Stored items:
****************

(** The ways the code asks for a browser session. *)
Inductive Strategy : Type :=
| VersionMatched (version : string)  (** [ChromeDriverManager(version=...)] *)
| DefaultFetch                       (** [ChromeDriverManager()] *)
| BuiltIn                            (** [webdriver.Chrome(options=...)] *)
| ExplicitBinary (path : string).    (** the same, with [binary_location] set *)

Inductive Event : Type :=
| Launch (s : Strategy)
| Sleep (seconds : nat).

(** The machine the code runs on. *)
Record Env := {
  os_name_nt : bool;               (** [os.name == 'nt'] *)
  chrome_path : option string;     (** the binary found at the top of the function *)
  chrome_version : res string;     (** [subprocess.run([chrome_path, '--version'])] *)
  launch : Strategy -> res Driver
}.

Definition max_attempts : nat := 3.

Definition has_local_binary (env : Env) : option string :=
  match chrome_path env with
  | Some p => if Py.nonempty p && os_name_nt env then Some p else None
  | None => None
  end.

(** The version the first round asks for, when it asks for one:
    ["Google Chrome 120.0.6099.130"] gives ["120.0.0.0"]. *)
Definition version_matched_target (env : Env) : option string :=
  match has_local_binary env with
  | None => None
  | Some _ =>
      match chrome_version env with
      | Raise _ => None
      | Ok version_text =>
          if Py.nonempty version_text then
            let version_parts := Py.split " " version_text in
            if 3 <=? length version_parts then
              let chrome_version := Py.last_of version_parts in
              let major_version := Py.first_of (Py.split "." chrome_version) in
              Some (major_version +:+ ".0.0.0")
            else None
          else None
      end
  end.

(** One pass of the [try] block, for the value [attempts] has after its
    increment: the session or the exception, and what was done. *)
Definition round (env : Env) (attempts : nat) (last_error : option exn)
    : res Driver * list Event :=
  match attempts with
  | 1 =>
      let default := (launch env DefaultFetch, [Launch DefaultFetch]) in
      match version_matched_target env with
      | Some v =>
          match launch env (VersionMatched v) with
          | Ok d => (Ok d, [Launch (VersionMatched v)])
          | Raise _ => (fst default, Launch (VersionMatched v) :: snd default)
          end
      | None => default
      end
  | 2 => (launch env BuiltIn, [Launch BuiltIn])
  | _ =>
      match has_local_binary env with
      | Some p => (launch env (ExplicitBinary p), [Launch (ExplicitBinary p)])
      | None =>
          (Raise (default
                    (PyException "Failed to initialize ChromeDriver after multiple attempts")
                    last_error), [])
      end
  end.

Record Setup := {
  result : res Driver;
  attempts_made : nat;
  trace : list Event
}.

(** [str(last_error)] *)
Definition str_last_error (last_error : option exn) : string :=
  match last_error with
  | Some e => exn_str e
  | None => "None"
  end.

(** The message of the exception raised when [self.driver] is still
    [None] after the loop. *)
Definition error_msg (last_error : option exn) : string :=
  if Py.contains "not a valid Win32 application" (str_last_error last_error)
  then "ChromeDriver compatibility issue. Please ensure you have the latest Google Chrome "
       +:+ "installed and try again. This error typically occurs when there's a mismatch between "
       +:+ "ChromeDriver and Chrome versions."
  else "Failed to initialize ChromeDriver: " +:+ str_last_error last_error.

****************

> [Your task]
Repeat only the stretch of lines starting at the one containing "result : res Driver;" and running to the final line of the entries above.

> [Final answer]
  result : res Driver;
  attempts_made : nat;
  trace : list Event
}.

(** [str(last_error)] *)
Definition str_last_error (last_error : option exn) : string :=
  match last_error with
  | Some e => exn_str e
  | None => "None"
  end.

(** The message of the exception raised when [self.driver] is still
    [None] after the loop. *)
Definition error_msg (last_error : option exn) : string :=
  if Py.contains "not a valid Win32 application" (str_last_error last_error)
  then "ChromeDriver compatibility issue. Please ensure you have the latest Google Chrome "
       +:+ "installed and try again. This error typically occurs when there's a mismatch between "
       +:+ "ChromeDriver and Chrome versions."
  else "Failed to initialize ChromeDriver: " +:+ str_last_error last_error.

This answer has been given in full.